Antes do comunicado, a comissão técnica de Mano Menezes conversou com Cuellar para traçar um novo planejamento físico para o volante. Houve a análise de que a antiga comissão, comandado por Gustavo Quinteiros, acelerou processos para que o jogador atuasse o mais rápido possível no Campeonato Gaúcho.
Logo que chegou, Cuellar pediu duas a três semanas para trabalhar a parte física. Quinteiros disse que ele iria se preparar jogando, por isso, o volante estreou contra o Monson pelo Campeonato Gaúcho. O próprio jogador confessa a pessoas próximas que errou ao ceder a pressão pra jogar, e não respeitar a adaptação do ritmo do futebol brasileiro.
Gustavo Quinteiros pediu para Cuellar “se condicionar jogando”, pois ele precisava muito dos melhores jogadores o mais rápido possível. Cuellar aceitou o desafio e foi pras partidas, até o jogo contra o Juventude, momento em que sentiu o primeiro problema decorrente da falta de preparação física específica, voltada para força.

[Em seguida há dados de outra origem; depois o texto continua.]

(** A task whose data request is on the wire. *)
Definition on_wire {A} (tk : Task A) : bool :=
  match tk with
  | OnWire (REQUEST _ _ _ _) _ => true
  | _ => false
  end.

Definition in_flight {A} (s : State A) : nat :=
  List.length (filter on_wire (tasks s)).

Definition finished {A} (tk : Task A) : bool :=
  match tk with
  | Finished _ => true
  | _ => false
  end.

(** A client with a free lock on which [request] has been called once per
    element of [calls]. *)
Definition boot (c : HTTPClient) (calls : list (nat * Route)) : State Json :=
  mkState c false (map (fun fr => Ready (request (fst fr) (snd fr))) calls).

(** *** The lock discipline of a coroutine

    [quiet t]: [t] touches neither the lock nor the data endpoint.
    [body_ok t]: [t] can be the body of an [async with self.lock] block: it
    never releases the lock itself.
    [outside t]: [t] runs without the lock, sends data requests only after
    acquiring it, and has released it when it finishes.
    [inside t]: [t] runs with the lock and does not finish before
    releasing it. *)

Inductive quiet {A} : Step A -> Prop :=
| quiet_done o c : quiet (Done o c)
| quiet_spent c : quiet (Spent c)
| quiet_now k : (forall z, quiet (k z)) -> quiet (Utcnow k)
| quiet_emit n k : quiet k -> quiet (Emit n k)
| quiet_post u a d c k :
    (forall r c', quiet (k r c')) -> quiet (AwaitHttp (POST u a d) c k)
| quiet_close c k : (forall c', quiet (k c')) -> quiet (AwaitClose c k).

Inductive body_ok {A} : Step A -> Prop :=
| body_done o c : body_ok (Done o c)
| body_spent c : body_ok (Spent c)
| body_now k : (forall z, body_ok (k z)) -> body_ok (Utcnow k)
| body_emit n k : body_ok k -> body_ok (Emit n k)
| body_http h c k : (forall r c', body_ok (k r c')) -> body_ok (AwaitHttp h c k)
| body_acquire c k : body_ok (Acquire c k)
| body_close c k : (forall c', body_ok (k c')) -> body_ok (AwaitClose c k).

Inductive outside {A} : Step A -> Prop :=
| out_done o c : outside (Done o c)
| out_spent c : outside (Spent c)
| out_now k : (forall z, outside (k z)) -> outside (Utcnow k)
| out_emit n k : outside k -> outside (Emit n k)
| out_post u a d c k :
    (forall r c', outside (k r c')) -> outside (AwaitHttp (POST u a d) c k)
| out_acquire c k : (forall c', inside (k c')) -> outside (Acquire c k)
| out_close c k : (forall c', outside (k c')) -> outside (AwaitClose c k)
with inside {A} : Step A -> Prop :=
| in_spent c : inside (Spent c)
| in_now k : (forall z, inside (k z)) -> inside (Utcnow k)
| in_emit n k : inside k -> inside (Emit n k)
| in_http h c k : (forall r c', inside (k r c')) -> inside (AwaitHttp h c k)
| in_acquire c k : inside (Acquire c k)
| in_release k : outside k -> inside (Release k)
| in_close c k : (forall c', inside (k c')) -> inside (AwaitClose c k).

(** The same for a suspended task: what it will do when resumed. *)
Definition task_out {A} (tk : Task A) : Prop :=
  match tk with
  | Ready body => forall c, outside (body c)
  | OnWire (POST _ _ _) k => forall r c, outside (k r c)
  | OnWire (REQUEST _ _ _ _) _ => False
  | ForLock k => forall c, inside (k c)
  | Closing k => forall c, outside (k c)
  | Finished _ => True
  | Stuck => True
  end.

Definition task_in {A} (tk : Task A) : Prop :=
  match tk with
  | Ready _ => False
  | OnWire _ k => forall r c, inside (k r c)
  | ForLock _ => True
  | Closing k => forall c, inside (k c)
  | Finished _ => False
  | Stuck => True
  end.

(** The invariant of the loop: the lock is taken exactly when some task
    holds it, that task is inside its block, and all others are outside. *)
Definition disciplined {A} (s : State A) : Prop :=
  exists holder : option nat,
    (forall i tk, nth_error (tasks s) i = Some tk ->
       match holder with
       | Some h => if Nat.eqb h i then task_in tk else task_out tk
       | None => task_out tk
       end) /\
    match holder with
    | Some h => lock s = true /\ (h < List.length (tasks s))%nat
    | None => lock s = false
    end.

Nos primeiros 15 dias de Grêmio, Cuellar teve muitas dificuldades de adaptação ao fuso horário. Em nenhum momento, houve um planejamento específico para o atleta no Grêmio, considerando que Cuellar atuou por cinco temporadas no futebol da Arábia Saudita. Por lá, os treinos eram noturnos e os jogos mais espaçados. Mesmo assim, Cuellar cumpriu a mesma carga destinada a todo o elenco, sem um acompanhamento próximo dos níveis de força e do sono. O atleta por vezes dormia menos de 3h por noite, o que dificultava a adaptação física ao fuso-horário e também a nova rotina no futebol brasileiro.
Com o problema identificado, o Grêmio definiu um plano de ação: O volante terá treinamento específico com Rogerinho para corrigir deficiência de força, constatada por aceleração de processos na chegada do jogador ao Grêmio.
Rogério Dias terá a missão de trabalhar a carga de força, para que Cuellar possa voltar aos níveis que sempre apresentou no decorrer da sua carreira. Por isso, o Colombiano fica em Porto Alegre, para trabalhar em dois turnos a recuperação física.